# Former Black Watch/Jupiter and Former St. George sold for scrap



## Thamesphil (Jul 22, 2005)

In separate developments, two well-known ships have this week been reported sold for scrap.

In the first report, the ferry CROWN has been sold 'as is' Dubai for eventual resale to Indian breakers. The CROWN is probably best known as Fred Olsen's BLACK WATCH and Bergen Lines' JUPITER. Built 1966 at Flender Werft, she spent the Summer months operating as the JUPITER between Newcastle and Bergen and in Winter switched to Olsen's Canary Islands- London service as BLACK WATCH. After a spell with Greek owners as CROWN M, she has latterly spent time in Dubai as a floating accommodation centre for construction workers, alongside a former Japanese ferry which has been sold for scrap at the same time.

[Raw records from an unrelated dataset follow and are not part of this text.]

(** The farthest angle is another one when there is one. *)
Lemma farthest_distinct (grid : list jsnum) (first : jsnum) :
  Forall Finite grid -> increasing grid -> In first grid -> (1 < length grid)%nat ->
  ord (farthest grid first) <> ord first.
Proof.
  intros Hf Hinc Hfirst Hlen. unfold farthest.
  set (d := fun g => PrimFloat.opp (PrimFloat.abs (g - first))).
  assert (Hk : forall g, In g grid -> isNaN (PrimFloat.abs (g - first)%float) = false).
  { intros g Hg. rewrite List.Forall_forall in Hf. apply abs_diff_not_nan; auto. }
  destruct (sort _ grid) as [|m l] eqn:E.
  { apply (f_equal (@length _)) in E. rewrite length_sort in E. cbn in E. lia. }
  cbn [first_of List.hd].
  assert (Hm : head (sort (fun l r => js_or (PrimFloat.abs (r - first) - PrimFloat.abs (l - first))
    (l - r))%float grid) = Some m) by (by rewrite E).
  unfold sort in Hm.
  eapply (sort_before_head _ (fun g => In g grid)
    (fun x y => (ord (PrimFloat.abs (y - first)%float) < ord (PrimFloat.abs (x - first)%float))%Z \/
       ord (PrimFloat.abs (x - first)%float) = ord (PrimFloat.abs (y - first)%float) /\ (ord x <= ord y)%Z))
    in Hm as [Hin Hall].
  - assert (Hother : exists g, In g grid /\ ord g <> ord first).
    { pose proof (increasing_first_last grid Hinc Hlen) as Hfl.
      assert (Hne : grid <> []) by (by intros ->).
      destruct (decide (ord (first_of grid) = ord first)).
      - exists (last_of grid). split; [by apply last_of_in|lia].
      - exists (first_of grid). split; [by apply first_of_in|done]. }
    destruct Hother as (g & Hg & Hgne). rewrite List.Forall_forall in Hall, Hf.
    specialize (Hall g Hg). rewrite !ord_abs in Hall.
    destruct (sub_sgn g first (Hf _ Hg) (Hf _ Hfirst)) as [_ Sg].
    destruct (sub_sgn m first (Hf _ Hin) (Hf _ Hfirst)) as [_ Sm].
    intros Em. rewrite Em, Z.sub_diag in Sm.
    assert (ord (m - first)%float = 0)%Z by lia.
    assert (ord (g - first)%float <> 0)%Z by lia. lia.
  - intros x y Hx Hy. rewrite List.Forall_forall in Hf.
    rewrite lexicographic by (auto; apply isFinite_not_nan; auto).
    destruct (PrimFloat.eqb (PrimFloat.abs (x - first)%float) _) eqn:Eq.
    + apply eqb_ord in Eq. rewrite ltb_finite_false by auto. lia.
    + rewrite ltb_false_ord by auto.
      assert (ord (PrimFloat.abs (x - first)%float) <> ord (PrimFloat.abs (y - first)%float)).
      { intros Eo. rewrite (proj2 (eqb_ord _ _)) in Eq; [done|]. auto. }
      lia.
  - intros. lia.
  - intros. lia.
  - by apply List.Forall_forall.
Qed.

In the second report, the former British Railways / Sealink Ferry ST. GEORGE has been sold 'as is' Bahamas for onward resale to Indian breakers. She is currently named TEXAS TREASURE and has most recently been in service as an offshore casino.


----------



## G0SLP (Sep 4, 2007)

I saw the "Texas Treasure" regularly last year when I was shuttling between Corpus Christi & Altamira with VCM - she operated out of Corpus Christi. I recognised the shape as an ex Sealink ship, but didn't know the previous name.


----------



## ROBERT HENDERSON (Apr 11, 2008)

I know the ST.George went to the Falklands, after the Falklands war I understood the Royal Navy took her over under the White Ensign. Is there any info on this or am I mistaken regards the RN,


----------



## canberra97 (Feb 21, 2006)

*Falklands*



ROBERT HENDERSON said:


> I know the ST.George went to the Falklands, after the Falklands war I understood the Royal Navy took her over under the White Ensign. Is there any info on this or am I mistaken regards the RN,


It was the Sealink vessel St Edmund that was requesitioned for the Falklands war, she was later renamed KEREN and sailed for the British MOD serving the Falklands from Ascension Island.

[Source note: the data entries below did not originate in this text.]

(* ===== verification/Background.v ===== *)
(** * Background control of the sweeper

    [apps/sweeper/src/engine-backoff.ts]: the in-memory exponential backoff and
    the banner row it keeps in [sweeper_state].  [apps/sweeper/src/single-flight.ts]:
    the runner that admits one background task at a time, as a step relation
    over calls and settlements of the tasks' promises. *)

From Stdlib Require Import ZArith Lia Bool Ascii String.
From Stdlib Require Import Floats.
From stdpp Require Import base list strings option numbers.
From S2P Require Import Prelude JsNumber JsString.

Local Open Scope list_scope.

Module Backoff.

Definition BASE_BACKOFF_MS : jsnum := 5000%float.
Definition MAX_BACKOFF_MS : jsnum := 300000%float.

(** The module's variables and the row of [sweeper_state] it updates. *)
Record state := {
  consecutiveFailures : nat;
  nextAttemptAt : jsnum;
  engineUnreachableSince : option jsnum;
}.

(** [2 ** k] *)
Definition pow2 (k : nat) : jsnum :=
  if Nat.leb 1024 k then PrimFloat.infinity else of_Z (2 ^ Z.of_nat k).

Definition engineBackoffActive (st : state) (now : jsnum) : bool := (now < nextAttemptAt st)%js.

Definition backoffOf (failures : nat) : jsnum :=
  match failures with
  | O => 0%float
  | S k => Math_min MAX_BACKOFF_MS (BASE_BACKOFF_MS * pow2 k)
  end.

Definition currentBackoffMs (st : state) : jsnum := backoffOf (consecutiveFailures st).

(** [Date.now()] and the database's [now()] at the call. *)
Definition recordEngineUnreachable (st : state) (now dbNow : jsnum) : state :=
  let failures := S (consecutiveFailures st) in
  {| consecutiveFailures := failures;
     nextAttemptAt := (now + backoffOf failures)%float;
     engineUnreachableSince :=
       match engineUnreachableSince st with Some t => Some t | None => Some dbNow end |}.

Definition clearEngineUnreachable (st : state) : state :=
  {| consecutiveFailures := 0; nextAttemptAt := 0%float; engineUnreachableSince := None |}.

Definition initial : state :=
  {| consecutiveFailures := 0; nextAttemptAt := 0%float; engineUnreachableSince := None |}.

Inductive event := Failure (now dbNow : jsnum) | Success.

Definition step (st : state) (e : event) : state :=
  match e with
  | Failure now dbNow => recordEngineUnreachable st now dbNow
  | Success => clearEngineUnreachable st
  end.

Definition run (es : list event) : state := fold_left step es initial.

(** The exact backoff after [n] consecutive failures: 5 s doubling up to 5 min. *)
Definition backoff_ms (n : nat) : Z :=
  match n with O => 0 | S k => Z.min 300000 (5000 * 2 ^ Z.of_nat k) end.

Lemma backoffOf_spec (n : nat) : backoffOf n = of_Z (backoff_ms n).
Proof.
  destruct n as [|k]; [reflexivity|]. destruct (decide (k < 1024)%nat) as [Hk|Hk].
  - assert (H : forallb (fun k => bool_decide (backoffOf (S k) = of_Z (backoff_ms (S k))))
                  (seq 0 1024) = true) by (vm_compute; reflexivity).
    rewrite forallb_forall in H. specialize (H k). rewrite bool_decide_eq_true in H.
    apply H, in_seq. lia.
  - unfold backoffOf, backoff_ms, pow2. rewrite (proj2 (Nat.leb_le 1024 k)) by lia.
    assert (2 ^ 1024 <= 2 ^ Z.of_nat k)%Z by (apply Z.pow_le_mono_r; lia).
    assert (300000 <= 5000 * 2 ^ 1024)%Z by (vm_compute; discriminate).
    rewrite Z.min_l by lia. vm_compute. reflexivity.
Qed.

Lemma backoff_ms_bounds (n : nat) : (0 <= backoff_ms n <= 300000)%Z.
Proof.
  destruct n as [|k]; cbn [backoff_ms]; [lia|]. pose proof (Z.pow_pos_nonneg 2 (Z.of_nat k)). lia.
Qed.

(** The failures since the last success, latest last. *)
Definition add_failure (acc : list (jsnum * jsnum)) (e : event) : list (jsnum * jsnum) :=
  match e with Failure now dbNow => acc ++ [(now, dbNow)] | Success => [] end.
Definition pending_failures (es : list event) : list (jsnum * jsnum) :=
  fold_left add_failure es [].

Lemma run_snoc (es : list event) (e : event) : run (es ++ [e]) = step (run es) e.
Proof. unfold run. by rewrite fold_left_app. Qed.

Lemma pending_snoc (es : list event) (e : event) :
  pending_failures (es ++ [e]) = add_failure (pending_failures es) e.
Proof. unfold pending_failures. by rewrite fold_left_app. Qed.

Lemma run_spec (es : list event) :
  consecutiveFailures (run es) = length (pending_failures es) /\
  engineUnreachableSince (run es) = option_map snd (head (pending_failures es)).
Proof.
  induction es as [|e es [IHn IHd]] using rev_ind; [done|].
  rewrite run_snoc, pending_snoc. destruct e as [now dbNow|]; [|done].
  cbn [step add_failure recordEngineUnreachable consecutiveFailures engineUnreachableSince].
  rewrite IHn, IHd, length_app. cbn [length]. split; [lia|].
  by destruct (pending_failures es) as [|[]].
Qed.

(** After any history that ends with a failure at time [t], submission
    stays quiet exactly until [t] plus 5 s doubled for every earlier failure
    since the last success, capped at 5 minutes; and the banner row keeps the
    time of the first of those failures. *)
Theorem backoff_window (es : list event) (now dbNow now' : jsnum) (t t' : Z) :
  let st := run (es ++ [Failure now dbNow]) in
  let n := S (length (pending_failures es)) in
  to_integer now = Some t -> to_integer now' = Some t' ->
  (0 <= t)%Z -> (t + 300000 <= 2 ^ 53)%Z ->
  (engineBackoffActive st now' = true <-> (t' < t + backoff_ms n)%Z) /\
  engineUnreachableSince st =
    Some (match pending_failures es with (_, first) :: _ => first | [] => dbNow end).
Proof.
  cbv zeta. intros Ht Ht' Hpos Hmax. destruct (run_spec es) as [Hn Hd].
  rewrite run_snoc. cbn [step]. split.
  - unfold engineBackoffActive, recordEngineUnreachable. cbn [nextAttemptAt].
    rewrite Hn, backoffOf_spec.
    pose proof (backoff_ms_bounds (S (length (pending_failures es)))) as Hb.
    rewrite (ltb_integer _ _ t' (t + backoff_ms (S (length (pending_failures es))))).
    + apply Z.ltb_lt.
    + exact Ht'.
    + apply add_integer; [exact Ht|apply of_Z_integer|]; lia.
  - cbn [recordEngineUnreachable engineUnreachableSince]. rewrite Hd.
    by destruct (pending_failures es) as [|[]].
Qed.

(** The backoff is idle exactly when there is no failure since the last
    success: then nothing is delayed and the banner is cleared. *)
Theorem backoff_idle (es : list event) :
  (consecutiveFailures (run es) = 0%nat <-> pending_failures es = []) /\
  (engineUnreachableSince (run es) = None <-> pending_failures es = []) /\
  run (es ++ [Success]) = initial.
Proof.
  destruct (run_spec es) as [-> ->]. split; [by rewrite length_zero_iff_nil|].
  split; [by destruct (pending_failures es)|]. by rewrite run_snoc.
Qed.

Lemma backoff_window_witness :
  engineBackoffActive (run [Failure 1000 7; Failure 7000 8; Success; Failure 10000 9;
                            Failure 16000 10]%float) 25999%float = true <->
  (25999 < 16000 + backoff_ms 2)%Z.
Proof.
  apply (backoff_window [Failure 1000 7; Failure 7000 8; Success; Failure 10000 9]%float
           16000%float 10%float 25999%float 16000 25999); vm_compute; discriminate || reflexivity.
Defined.
End Backoff.

Module SingleFlight.

(** Tasks are identified by their call; [running] is the runner's promise and
    [inflight] the tasks that were started and have not settled. *)
Record state := {
  running : option nat;
  inflight : list nat;
  errors : list nat;
}.

Definition initial : state := {| running := None; inflight := []; errors := [] |}.

(** One call of the runner: the returned flag and the next state. *)
Definition call (st : state) (task : nat) : bool * state :=
  match running st with
  | Some _ => (false, st)
  | None => (true, {| running := Some task; inflight := task :: inflight st;
                      errors := errors st |})
  end.

(** The chain of a started task after it settles: a rejection is reported, and
    the slot is released in both cases. *)
Definition settle (st : state) (task : nat) (rejected : bool) : state :=
  {| running := None;
     inflight := List.filter (fun t => negb (Nat.eqb t task)) (inflight st);
     errors := if rejected then errors st ++ [task] else errors st |}.

Inductive step : state -> state -> Prop :=
  | step_call st task : step st (snd (call st task))
  | step_settle st task rejected : In task (inflight st) -> step st (settle st task rejected).

Inductive reachable : state -> Prop :=
  | reach_initial : reachable initial
  | reach_step st st' : reachable st -> step st st' -> reachable st'.

(** The slot holds exactly the task in flight. *)
Definition slot_invariant (st : state) : Prop :=
  inflight st = match running st with Some t => [t] | None => [] end.

Lemma slot_invariant_step (st st' : state) :
  slot_invariant st -> step st st' -> slot_invariant st'.
Proof.
  unfold slot_invariant. intros Hinv Hs. destruct Hs as [st task|st task rejected Hin].
  - unfold call. destruct (running st) eqn:E; cbn; [by rewrite E|]. by rewrite Hinv.
  - cbn. rewrite Hinv in *. destruct (running st) as [t|]; [|done].
    destruct Hin as [->|[]]. cbn. by rewrite Nat.eqb_refl.
Qed.

Lemma reachable_slot (st : state) : reachable st -> slot_invariant st.
Proof. induction 1; [done|]. by eapply slot_invariant_step. Qed.

(** In every reachable state at most one task is in flight; a call is
    admitted exactly when none is, a refused call changes nothing, and the
    settlement of the task in flight frees the slot whether it resolves or
    rejects, with a rejection reported. *)
Theorem single_flight (st : state) :
  reachable st ->
  (length (inflight st) <= 1)%nat /\
  (forall task, fst (call st task) = true <-> inflight st = []) /\
  (forall task, fst (call st task) = false -> snd (call st task) = st) /\
  (forall task rejected, In task (inflight st) ->
     inflight (settle st task rejected) = [] /\
     fst (call (settle st task rejected) task) = true /\
     (rejected = true -> In task (errors (settle st task rejected)))).
Proof.
  intros Hr%reachable_slot. unfold slot_invariant in Hr. rewrite Hr. unfold call.
  destruct (running st) as [t|] eqn:E; cbn.
  - split; [lia|]. split; [naive_solver|]. split; [naive_solver|].
    intros task rejected [->|[]]. rewrite Hr. cbn. rewrite Nat.eqb_refl.
    split; [done|]. split; [done|]. intros ->. apply in_app_iff. right. by left.
  - split; [lia|]. split; [naive_solver|]. split; [naive_solver|]. done.
Qed.

Lemma single_flight_witness :
  (length (inflight (settle (snd (call initial 3)) 3 true)) <= 1)%nat.
Proof.
  apply (single_flight (settle (snd (call initial 3)) 3 true)).
  eapply reach_step; [eapply reach_step; [constructor|apply step_call]|].
  apply step_settle. by left.
Defined.
End SingleFlight.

Afer the runway was rebuilt and extended at Port Stanley she was sold to Cencargo and was chartered out and entered service for ferry company BCIF British Channel Island Ferries as there flagship ROZEL. This charter expired in 1992 and she was moved by Cencargo to a subsidiary company of theres to an Almeria in Spain to Morroco route where I think she is still in service today

Hope this helps


----------